Prompt
Taking the entries below from the top, restate each line exactly and end with the line containing "backoff loop, the".

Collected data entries
******

(** * cidermill: the runner pool of [server.py]

    A shallow embedding of the lifecycle supervision code of [server.py]
    (provisioning, the two coupled subtasks, the shielded cleanup, the
    backoff loop, the credential exchange and the log forwarding), followed
    by the properties the specification states about it.

    The program runs on trio.  The parts of trio and of the Python standard
    library the code calls are modelled by a small monad of timed
    computations: a computation is started at a time, inside cancel scopes
    that become cancelled at some time, and it returns, raises, or blocks
    for ever; it records the externally visible actions it performed.
    What the outside world does (how long a child process runs, what it
    exits with, what the control plane answers) is given by an oracle
    record, so every function below is executable. *)

From Stdlib Require Import ZArith List Bool String Ascii Lia Arith PeanoNat DecimalString.
From Stdlib Require Import FunInd.
Import ListNotations.

Set Implicit Arguments.
Open Scope string_scope.
Open Scope list_scope.
Open Scope nat_scope.

(** ** Text and bytes *)

(** A Python [str] is a sequence of code points, a [bytes] a sequence of
    octets; both are lists of integers here. *)
Definition text := list Z.
Definition bytes := list Z.

Definition txt (s : string) : text :=
  map (fun a => Z.of_nat (nat_of_ascii a)) (list_ascii_of_string s).

Arguments txt : simpl never.

(** [str(n)] for an integer. *)
Definition str_int (z : Z) : text := txt (NilZero.string_of_int (Z.to_int z)).
(** * Verification of the M1 optimisation tool

    Shallow embedding of the two scripts of the repository,
    [ollama-api.py] (critical-file identification and in-place rewrite)
    and [m1_performance_compare.py] (backup swap, benchmark, diff and
    report), with the properties of their specification settled on it.

    Modelling conventions.
    - A Python [str] is a list of Unicode code points ([list N]).
    - The file system is a finite map from path strings to nodes, a
      file or a directory. Paths are compared as written. A file holds
      bytes (a list of numbers below 256). A text-mode read decodes
      them as strict UTF-8 and translates [\r\n] and [\r] to [\n]
      (universal newlines); a text-mode write encodes the string as
      UTF-8 after the file has been truncated, and writes [\n] as it
      is (the POSIX line separator, as on the Macs the tool is for).
    - Effects are threaded through a [world]: the file system and a
      trace of the externally visible events (prints are tagged with
      the source line of the [print] statement).
    - Timing values are exact rationals; no property below depends on
      how a float computation rounds.
    - Everything the scripts obtain from outside (HTTP responses, the
      [tree] subprocess, random draws, modification times, the plotting
      library, difflib) enters as a parameter that returns or raises. *)

From Stdlib Require Import NArith ZArith QArith List Ascii String Lia.
From stdpp Require Import gmap list.

Local Open Scope N_scope.

(* ===================================================================== *)
(** * Python strings *)
(* ===================================================================== *)

Module Py.

Definition pystr : Type := list N.

(** A string literal, as its code points (ASCII literals only). *)
Definition py (s : String.string) : pystr :=
  List.map N_of_ascii (list_ascii_of_string s).

(** Truthiness of a [str]: the empty string is falsy. *)
Definition truthy (s : pystr) : bool :=
  match s with [] => false | _ :: _ => true end.

Definition in_range (lo hi c : N) : bool := (lo <=? c) && (c <=? hi).

(** [str.isspace] for one code point (CPython's [_PyUnicode_IsWhitespace]). *)
Definition isspace (c : N) : bool :=
  in_range 9 13 c || in_range 28 32 c || (c =? 133) || (c =? 160)
  || (c =? 5760) || in_range 8192 8202 c || (c =? 8232) || (c =? 8233)
  || (c =? 8239) || (c =? 8287) || (c =? 12288).

Fixpoint lstrip_by (p : N -> bool) (s : pystr) : pystr :=
  match s with
  | [] => []
  | c :: rest => if p c then lstrip_by p rest else s
  end.

Definition rstrip_by (p : N -> bool) (s : pystr) : pystr :=
  rev (lstrip_by p (rev s)).

Definition strip_by (p : N -> bool) (s : pystr) : pystr :=
  rstrip_by p (lstrip_by p s).

(** [s.strip()] *)
Definition strip (s : pystr) : pystr := strip_by isspace s.

(** [s.strip(chars)] *)
Definition strip_chars (chars : pystr) (s : pystr) : pystr :=
  strip_by (fun c => existsb (N.eqb c) chars) s.
Lemma careful_marks_disjoint_witness :
  mines {| height := 1; width := 2; moves_made := {[(0, 0)]}; mines := {[(0, 1)]};
           safes := {[(0, 0)]}; knowledge := [] |}
  ## safes {| height := 1; width := 2; moves_made := {[(0, 0)]}; mines := {[(0, 1)]};
              safes := {[(0, 0)]}; knowledge := [] |}.
Proof.
  apply careful_marks_disjoint.
  apply (careful_add (init 1 2) 10 (0, 0) 1).
  - apply careful_init.
  - by_evaluation.
  - vm_compute. reflexivity.
Defined.

(** C6, counterexample.  A cell marked a mine and then safe is in both
    sets; so is a known mine that is observed afterwards. *)
Lemma marks_cross :
  ¬ mines (mark_safe (mark_mine (init 1 1) (0, 0)) (0, 0))
    ## safes (mark_safe (mark_mine (init 1 1) (0, 0)) (0, 0)) ∧
  (∃ ai, play 10 (init 1 2) [((0, 0), 1); ((0, 1), 0)] = Some ai ∧
         (0, 1) ∈ mines ai ∧ (0, 1) ∈ safes ai ∧ ¬ mines ai ## safes ai).
Proof.
  split; [by_evaluation |].
  eexists. split; [vm_compute; reflexivity |]. repeat split; by_evaluation.
Qed.

(** C3, as the code has it.  The subset rule is sound: when the cells of
    [sub] are a strict subset of the cells of [sup], every layout of mines
    in which both hold makes the sentence with the cells of [sup] that are
    not in [sub], and the count of [sup] less the count of [sub], hold.  The
    loop body builds that sentence, appends it when no equal sentence is in
    the list, and leaves the list alone otherwise.  When [add_knowledge]
    returns, the list after the pruning is still there, in front; what
    stands behind it are sentences of the rule, none of them twice and none
    an equal of a sentence in front; and the list holds the sentence of the
    rule for every ordered pair of its sentences.  The call does return
    when the sentences after the pruning all hold in one layout of mines. *)
Theorem subset_rule :
  (∀ m sub sup, Sentence.cells sub ⊂ Sentence.cells sup →
     holds m sub → holds m sup →
     holds m (Sentence.new (Sentence.cells sup ∖ Sentence.cells sub)
                           (Sentence.count sup - Sentence.count sub))) ∧
  (∀ sub sup,
     inferred sub sup = Sentence.new (Sentence.cells sup ∖ Sentence.cells sub)
                                     (Sentence.count sup - Sentence.count sub)) ∧
  (∀ k sub sup, Sentence.cells sub ⊂ Sentence.cells sup →
     Sentence.new (Sentence.cells sup ∖ Sentence.cells sub)
                  (Sentence.count sup - Sentence.count sub) ∉ k →
     infer_step k sub sup
     = k ++ [Sentence.new (Sentence.cells sup ∖ Sentence.cells sub)
                          (Sentence.count sup - Sentence.count sub)]) ∧
  (∀ k sub sup,
     Sentence.new (Sentence.cells sup ∖ Sentence.cells sub)
                  (Sentence.count sup - Sentence.count sub) ∈ k
     ∨ ¬ Sentence.cells sub ⊂ Sentence.cells sup →
     infer_step k sub sup = k) ∧
  (∀ fuel ai cell count ai', add_knowledge fuel ai cell count = Some ai' →
     (∃ suf, knowledge ai' = knowledge (observe ai cell count) ++ suf ∧ NoDup suf ∧
        ∀ s, s ∈ suf →
          (s ∉ knowledge (observe ai cell count)) ∧
          ∃ sub sup, sub ∈ knowledge ai' ∧ sup ∈ knowledge ai' ∧
            Sentence.cells sub ⊂ Sentence.cells sup ∧
            s = Sentence.new (Sentence.cells sup ∖ Sentence.cells sub)
                             (Sentence.count sup - Sentence.count sub)) ∧
     (∀ sub sup, sub ∈ knowledge ai' → sup ∈ knowledge ai' →
        Sentence.cells sub ⊂ Sentence.cells sup →
        Sentence.new (Sentence.cells sup ∖ Sentence.cells sub)
                     (Sentence.count sup - Sentence.count sub) ∈ knowledge ai')) ∧
  (∀ m ai cell count, Forall (holds m) (knowledge (observe ai cell count)) →
     ∃ fuel ai', add_knowledge fuel ai cell count = Some ai').
Proof.
  split; [| split; [| split; [| split; [| split]]]].
  - intros m sub sup [Hs _]. by apply (inferred_holds m sub sup).
  - done.
  - intros k sub sup. apply infer_step_new.
  - intros k sub sup [H | H]; [by apply infer_step_known | by apply infer_step_skip].
  - intros fuel ai cell count ai'. unfold add_knowledge.
    destruct (infer_outer _ _ _) as [k|] eqn:Hk; [| done]. intros [= <-].
    cbn [knowledge set_knowledge]. split.
    + destruct (infer_outer_appended _ _ _ _ Hk) as (suf & Heq & Hnd & Hfresh).
      exists suf. split; [done |]. split; [done |]. intros s Hs.
      split; [by apply Hfresh |].
      destruct (infer_outer_new _ _ _ _ Hk s) as [Hold | Hnew]; [| by destruct (Hfresh s) | done].
      rewrite Heq. apply elem_of_app. by right.
    + intros sub sup. eapply (infer_outer_closed _ _ 0); [| done].
      intros a j sub' sup' Ha. lia.
  - apply add_knowledge_ends.
Qed.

******

Solution to the problem
(** * cidermill: the runner pool of [server.py]

    A shallow embedding of the lifecycle supervision code of [server.py]
    (provisioning, the two coupled subtasks, the shielded cleanup, the
    backoff loop, the credential exchange and the log forwarding), followed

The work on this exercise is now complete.